(* ===== verification/Layout.v ===== *)
(** Memory of a request region and the layout of the structures in it: the object model of the
    C++ ABI of the supported targets (x86-64 and aarch64, both little-endian with natural
    alignment), and the structures of src/include/enc_types.h and
    src/include/request_types.h. *)
From S2P Require Import Prelude LocalStore KV Crypto Handler Wal.

(** ** Memory *)

(** The number of bytes of a buffer. *)
Definition blen (m : bytes) : Z := Z.of_nat (length m).

Definition slice (off n : Z) (m : bytes) : bytes := take (Z.to_nat n) (drop (Z.to_nat off) m).
Definition splice (off : Z) (bs m : bytes) : bytes :=
  take (Z.to_nat off) m ++ bs ++ drop (Z.to_nat off + length bs) m.
Definition in_range (off n : Z) (m : bytes) : bool := (0 <=? off) && (0 <=? n) && (off + n <=? blen m).

(** Reads and writes; outside the buffer the behaviour is undefined. *)
Definition loadM (off n : Z) : M bytes bytes :=
  fun m => if in_range off n m then (Ok (slice off n m), m) else (Err Undefined, m).
Definition storeM (off : Z) (bs : bytes) : M bytes unit :=
  fun m => if in_range off (blen bs) m then (Ok tt, splice off bs m) else (Err Undefined, m).

Definition load32 (off : Z) : M bytes Z := let* b := loadM off 4 in retM (le_val b).
Definition load_int (off : Z) : M bytes Z := let* b := loadM off 4 in retM (s32 (le_val b)).
Definition load64 (off : Z) : M bytes Z := let* b := loadM off 8 in retM (le_val b).
Definition store32 (off v : Z) : M bytes unit := storeM off (le_bytes 4 (u32 v)).
Definition store64 (off v : Z) : M bytes unit := storeM off (le_bytes 8 (u64 v)).

Lemma blen_nonneg m : 0 <= blen m.
Proof. unfold blen. lia. Qed.

Lemma blen_app l r : blen (l ++ r) = blen l + blen r.
Proof. unfold blen. rewrite length_app. lia. Qed.

Lemma blen_le_bytes n v : blen (le_bytes n v) = Z.of_nat n.
Proof. unfold blen. now rewrite length_le_bytes. Qed.

Lemma in_range_true off n m : 0 <= off -> 0 <= n -> off + n <= blen m -> in_range off n m = true.
Proof. intros. unfold in_range. rewrite !andb_true_iff, !Z.leb_le. lia. Qed.

Lemma in_range_inv off n m : in_range off n m = true -> 0 <= off /\ 0 <= n /\ off + n <= blen m.
Proof. unfold in_range. rewrite !andb_true_iff, !Z.leb_le. lia. Qed.

Lemma blen_splice off bs m : 0 <= off -> off + blen bs <= blen m -> blen (splice off bs m) = blen m.
Proof.
  unfold splice, blen. intros H0 H1. rewrite !length_app, length_take, length_drop. lia.
Qed.

Lemma slice_splice_eq off bs m n :
  0 <= off -> off + blen bs <= blen m -> n = blen bs -> slice off n (splice off bs m) = bs.
Proof.
  unfold slice, splice, blen. intros H0 H1 ->.
  rewrite drop_app_le by (rewrite length_take; lia). rewrite drop_ge by (rewrite length_take; lia).
  cbn [app]. rewrite Nat2Z.id. apply take_app_length.
Qed.

Lemma slice_splice_ne off bs m off' n :
  0 <= off -> 0 <= off' -> 0 <= n -> off + blen bs <= blen m -> off' + n <= off \/ off + blen bs <= off' ->
  slice off' n (splice off bs m) = slice off' n m.
Proof.
  unfold slice, splice, blen. intros H0 H0' Hn H1 [Hd|Hd].
  - rewrite drop_app_le by (rewrite length_take; lia).
    rewrite take_app_le by (rewrite length_drop, length_take; lia).
    rewrite skipn_firstn_comm, take_take. f_equal. lia.
  - rewrite drop_app_ge by (rewrite length_take; lia).
    rewrite drop_app_ge by (rewrite length_take; lia).
    rewrite drop_drop. do 2 f_equal. rewrite length_take. lia.
Qed.

Lemma blen_slice off n m : 0 <= off -> 0 <= n -> off + n <= blen m -> blen (slice off n m) = n.
Proof. unfold blen, slice. intros. rewrite length_take, length_drop. lia. Qed.

(** A read inside a longer slice. *)
Lemma slice_app_l off n l r : 0 <= off -> 0 <= n -> off + n <= blen l -> slice off n (l ++ r) = slice off n l.
Proof.
  unfold slice, blen. intros. rewrite drop_app_le by lia. rewrite take_app_le by (rewrite length_drop; lia). reflexivity.
Qed.

Lemma loadM_run off n m : 0 <= off -> 0 <= n -> off + n <= blen m -> loadM off n m = (Ok (slice off n m), m).
Proof. intros. unfold loadM. now rewrite in_range_true. Qed.

Lemma storeM_run off bs m : 0 <= off -> off + blen bs <= blen m -> storeM off bs m = (Ok tt, splice off bs m).
Proof. intros. unfold storeM. rewrite in_range_true; [reflexivity|lia|apply blen_nonneg|lia]. Qed.

Lemma storeM_ok off bs m m' : storeM off bs m = (Ok tt, m') ->
  0 <= off /\ off + blen bs <= blen m /\ m' = splice off bs m.
Proof.
  unfold storeM. destruct (in_range off (blen bs) m) eqn:E; [|discriminate]. apply in_range_inv in E.
  intros [= <-]. now split_and!.
Qed.

(** ** C types *)

Record ctype : Type := mkC {
  c_size : Z;
  c_align : Z;
}.

Definition c_uint8 : ctype := mkC 1 1.
Definition c_int : ctype := mkC 4 4.
Definition c_uint64 : ctype := mkC 8 8.
Definition c_array (t : ctype) (n : Z) : ctype := mkC (c_size t * n) (c_align t).

Definition align_up (off a : Z) : Z := (off + a - 1) / a * a.

(** The offsets of the members of a structure, and the first offset behind them. *)
Fixpoint place (off : Z) (fields : list ctype) : list Z * Z :=
  match fields with
  | [] => ([], off)
  | f :: rest =>
      let o := align_up off (c_align f) in
      let '(os, e) := place (o + c_size f) rest in (o :: os, e)
  end.
Definition struct (fields : list ctype) : ctype :=
  let a := fold_right (fun f acc => Z.max (c_align f) acc) 1 fields in
  mkC (align_up (snd (place 0 fields)) a) a.
Definition offsetof (fields : list ctype) (i : nat) : Z := nth i (fst (place 0 fields)) 0.
Definition sizeof (fields : list ctype) : Z := c_size (struct fields).

(** ** The structures *)

(** [ReqStatus] values. *)
Definition ST_NONE : Z := 0.
Definition ST_SENT : Z := 1.
Definition ST_DONE : Z := 2.

Definition BaseRequest : list ctype := [c_int; c_int; c_int].
Definition BASE_status : Z := offsetof BaseRequest 0.
Definition BASE_reqType : Z := offsetof BaseRequest 1.
Definition BASE_resp : Z := offsetof BaseRequest 2.

(** [DEFINE_ENCTYPE], and the plain types. *)
Definition EncType (data_size : Z) : list ctype :=
  [c_array c_uint8 IV_SIZE; c_array c_uint8 TAG_SIZE; c_array c_uint8 data_size].
Definition EncStr_struct : list ctype := [c_int; struct (EncType STRING_LENGTH)].
Definition Str_struct : list ctype := [c_int; c_array c_uint8 STRING_LENGTH].
Definition enc_ctype (t : vtype) : ctype :=
  match t with
  | TInt | TFloat => struct (EncType 4)
  | TTimestamp => struct (EncType 8)
  | TText => struct EncStr_struct
  end.
Definition plain_ctype (t : vtype) : ctype :=
  match t with
  | TInt | TFloat => c_int
  | TTimestamp => c_uint64
  | TText => struct Str_struct
  end.

Definition c_base : ctype := struct BaseRequest.
Definition EncRequestData (t : vtype) : list ctype := [c_base; plain_ctype t; enc_ctype t].
Definition DecRequestData (t : vtype) : list ctype := [c_base; enc_ctype t; plain_ctype t].
Definition PutEncIntoKVRequestData (t : vtype) : list ctype := [c_base; c_uint64; enc_ctype t].
Definition GetEncFromKVRequestData (t : vtype) : list ctype := [c_base; enc_ctype t; c_uint64].
Definition PromoteRequestData : list ctype := [c_base; c_uint64; c_uint64; c_uint64; c_uint64].
Definition BatchRequestData : list ctype := [c_base; c_uint64; c_int; c_array c_uint8 0].
Definition KVRequestData : list ctype := [c_base; c_uint64; c_uint64; c_array c_uint8 0].
Definition WalRidItem_struct : list ctype := [c_int; c_uint64].
Definition WalAppendBatchRequestData : list ctype :=
  [c_base; c_int; c_array (struct WalRidItem_struct) WAL_RID_BATCH_SIZE].
Definition WalMaterializeBatchRequestData : list ctype :=
  [c_base; c_int; c_uint64; c_array (struct WalRidItem_struct) WAL_MATERIALIZE_RID_BATCH_SIZE;
   c_array c_uint8 0].
Definition WalReplayPayloadRequestData : list ctype := [c_base; c_uint64; c_array c_uint8 0].
Definition CmpRequestData : list ctype := [c_base; c_uint64; c_uint64; c_int].
Definition CalcRequestData : list ctype := [c_base; c_uint64; c_uint64; c_uint64].
Definition BulkRequestData : list ctype := [c_base; c_int; c_array c_uint64 BULK_SIZE; c_uint64].
Definition TimestampExtractYearRequestData : list ctype := [c_base; c_uint64; c_uint64].
Definition SubstringRequestData : list ctype := [c_base; c_uint64; c_uint64; c_uint64; c_uint64].
Definition SingleArgRequestData : list ctype := [c_base].

(** Replace offsets and sizes by their values. *)
Ltac eval_layout :=
  repeat match goal with
  | |- context [offsetof ?s ?i] =>
      let v := eval vm_compute in (offsetof s i) in change (offsetof s i) with v
  | |- context [sizeof ?s] => let v := eval vm_compute in (sizeof s) in change (sizeof s) with v
  | H : context [offsetof ?s ?i] |- _ =>
      let v := eval vm_compute in (offsetof s i) in change (offsetof s i) with v in H
  | H : context [sizeof ?s] |- _ => let v := eval vm_compute in (sizeof s) in change (sizeof s) with v in H
  end;
  change BASE_status with 0; change BASE_reqType with 4; change BASE_resp with 8.

Example bulk_layout : offsetof BulkRequestData 2 = 16 /\ offsetof BulkRequestData 3 = 2064 /\ sizeof BulkRequestData = 2072.
Proof. now vm_compute. Qed.
Example batch_layout : offsetof BatchRequestData 3 = 28 /\ sizeof BatchRequestData = 32.
Proof. now vm_compute. Qed.

(** The capacities the handler computes with [offsetof] leave room for the items. *)
Lemma payload_capacities :
  payload_capacity = Shm.REQ_REGION_SIZE - offsetof WalMaterializeBatchRequestData 4 /\
  replay_capacity = Shm.REQ_REGION_SIZE - offsetof WalReplayPayloadRequestData 2.
Proof. now vm_compute. Qed.

(** ** Sets of fields *)

(** A field is an offset from the start of its structure and the bytes there. *)
Definition field : Type := Z * bytes.

Definition store_all (base : Z) (fs : list field) : M bytes unit :=
  iterM fs (fun f => storeM (base + fst f) (snd f)).

(** The memory holds the fields of a structure at [base]. *)
Definition holds (base : Z) (m : bytes) (fs : list field) : Prop :=
  Forall (fun f => slice (base + fst f) (blen (snd f)) m = snd f) fs.

Definition apart (f g : field) : Prop := fst f + blen (snd f) <= fst g \/ fst g + blen (snd g) <= fst f.
Definition within (size : Z) (f : field) : Prop := 0 <= fst f /\ fst f + blen (snd f) <= size.

Lemma holds_splice base m fs off bs :
  0 <= base -> 0 <= off -> off + blen bs <= blen m -> holds base m fs ->
  Forall (fun f => 0 <= fst f /\ (base + fst f + blen (snd f) <= off \/ off + blen bs <= base + fst f)) fs ->
  holds base (splice off bs m) fs.
Proof.
  intros Hb H0 H1 Hh Hd. unfold holds in *. rewrite Forall_forall in *. intros f Hf.
  specialize (Hh f Hf). destruct (Hd f Hf) as [Hp Hd'].
  rewrite slice_splice_ne by (pose proof (blen_nonneg (snd f)); lia). exact Hh.
Qed.

(** Storing fields that do not overlap: all of them are there, and nothing else changed. *)
Lemma store_all_spec base size fs : forall m,
  0 <= base -> base + size <= blen m -> Forall (within size) fs -> ForallOrdPairs apart fs ->
  exists m', store_all base fs m = (Ok tt, m') /\ blen m' = blen m /\ holds base m' fs /\
    forall off n, 0 <= off -> 0 <= n ->
      Forall (fun f => off + n <= base + fst f \/ base + fst f + blen (snd f) <= off) fs ->
      slice off n m' = slice off n m.
Proof.
  induction fs as [|[o b] fs IH]; intros m Hb Hs Hw Hap.
  - exists m. split; [reflexivity|]. split; [reflexivity|]. split; [constructor|auto].
  - inversion Hw as [|? ? [Ho Hob] Hw']; subst. inversion Hap as [|? ? Hap1 Hap2]; subst. cbn [fst snd] in *.
    assert (Hl : blen (splice (base + o) b m) = blen m) by (apply blen_splice; lia).
    destruct (IH (splice (base + o) b m) Hb ltac:(lia) Hw' Hap2) as (m' & Hr & Hlen & Hh & Hframe).
    exists m'. split; [|split; [lia|split]].
    + unfold store_all. cbn [iterM fst snd]. rewrite (bindM_run _ _ m (splice (base + o) b m) tt); [exact Hr|].
      apply storeM_run; lia.
    + constructor; [|exact Hh]. cbn [fst snd]. rewrite Hframe; [|lia|apply blen_nonneg|].
      * apply slice_splice_eq; lia.
      * rewrite Forall_forall in *. intros g Hg. specialize (Hap1 g Hg). unfold apart in Hap1. cbn in Hap1. lia.
    + intros off n Hoff Hn Hd. inversion Hd as [|? ? Hd1 Hd2]; subst. cbn [fst snd] in Hd1.
      rewrite Hframe by assumption. apply slice_splice_ne; lia.
Qed.

Lemma le_val_64 v : in_u64 v -> le_val (le_bytes 8 (u64 v)) = v.
Proof. intros H. rewrite le_val_le_bytes, (u64_small v H). apply Z.mod_small. exact H. Qed.

Lemma le_val_32 v : in_s32 v -> s32 (le_val (le_bytes 4 (u32 v))) = v.
Proof.
  intros H. rewrite le_val_le_bytes. change (256 ^ Z.of_nat 4) with (2 ^ 32).
  rewrite (Z.mod_small (u32 v)) by apply u32_range. unfold s32, u32, in_s32 in *. dlia.
Qed.

Lemma le_val_u32 v : in_u32 v -> le_val (le_bytes 4 (u32 v)) = v.
Proof. intros H. rewrite le_val_le_bytes, (u32_small v H). apply Z.mod_small. exact H. Qed.

(** Loads of a field the memory holds. *)
Lemma load64_field off v m :
  slice off 8 m = le_bytes 8 (u64 v) -> 0 <= off -> off + 8 <= blen m -> in_u64 v -> load64 off m = (Ok v, m).
Proof.
  intros Hs H0 H1 Hv. unfold load64. rewrite (bindM_run _ _ _ _ _ (loadM_run off 8 m H0 ltac:(lia) H1)).
  now rewrite Hs, le_val_64.
Qed.

Lemma load_int_field off v m :
  slice off 4 m = le_bytes 4 (u32 v) -> 0 <= off -> off + 4 <= blen m -> in_s32 v -> load_int off m = (Ok v, m).
Proof.
  intros Hs H0 H1 Hv. unfold load_int. rewrite (bindM_run _ _ _ _ _ (loadM_run off 4 m H0 ltac:(lia) H1)).
  now rewrite Hs, le_val_32.
Qed.

Lemma load32_field off v m :
  slice off 4 m = le_bytes 4 (u32 v) -> 0 <= off -> off + 4 <= blen m -> in_u32 v -> load32 off m = (Ok v, m).
Proof.
  intros Hs H0 H1 Hv. unfold load32. rewrite (bindM_run _ _ _ _ _ (loadM_run off 4 m H0 ltac:(lia) H1)).
  now rewrite Hs, le_val_u32.
Qed.

Lemma loadM_field off n b m :
  slice off (blen b) m = b -> n = blen b -> 0 <= off -> off + n <= blen m -> loadM off n m = (Ok b, m).
Proof. intros Hs -> H0 H1. rewrite loadM_run by (pose proof (blen_nonneg b); lia). now rewrite Hs. Qed.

= = = = = = =

What the task requires
Repeat exactly the lines of the listing above, from the one with "destruct (IH (splice" down to the one with "Lemma load64_field off"; both of those lines belong in the range.

Finished exercise
    destruct (IH (splice (base + o) b m) Hb ltac:(lia) Hw' Hap2) as (m' & Hr & Hlen & Hh & Hframe).
    exists m'. split; [|split; [lia|split]].
    + unfold store_all. cbn [iterM fst snd]. rewrite (bindM_run _ _ m (splice (base + o) b m) tt); [exact Hr|].
      apply storeM_run; lia.
    + constructor; [|exact Hh]. cbn [fst snd]. rewrite Hframe; [|lia|apply blen_nonneg|].
      * apply slice_splice_eq; lia.
      * rewrite Forall_forall in *. intros g Hg. specialize (Hap1 g Hg). unfold apart in Hap1. cbn in Hap1. lia.
    + intros off n Hoff Hn Hd. inversion Hd as [|? ? Hd1 Hd2]; subst. cbn [fst snd] in Hd1.
      rewrite Hframe by assumption. apply slice_splice_ne; lia.
Qed.

Lemma le_val_64 v : in_u64 v -> le_val (le_bytes 8 (u64 v)) = v.
Proof. intros H. rewrite le_val_le_bytes, (u64_small v H). apply Z.mod_small. exact H. Qed.

Lemma le_val_32 v : in_s32 v -> s32 (le_val (le_bytes 4 (u32 v))) = v.
Proof.
  intros H. rewrite le_val_le_bytes. change (256 ^ Z.of_nat 4) with (2 ^ 32).
  rewrite (Z.mod_small (u32 v)) by apply u32_range. unfold s32, u32, in_s32 in *. dlia.
Qed.

Lemma le_val_u32 v : in_u32 v -> le_val (le_bytes 4 (u32 v)) = v.
Proof. intros H. rewrite le_val_le_bytes, (u32_small v H). apply Z.mod_small. exact H. Qed.

(** Loads of a field the memory holds. *)
Lemma load64_field off v m :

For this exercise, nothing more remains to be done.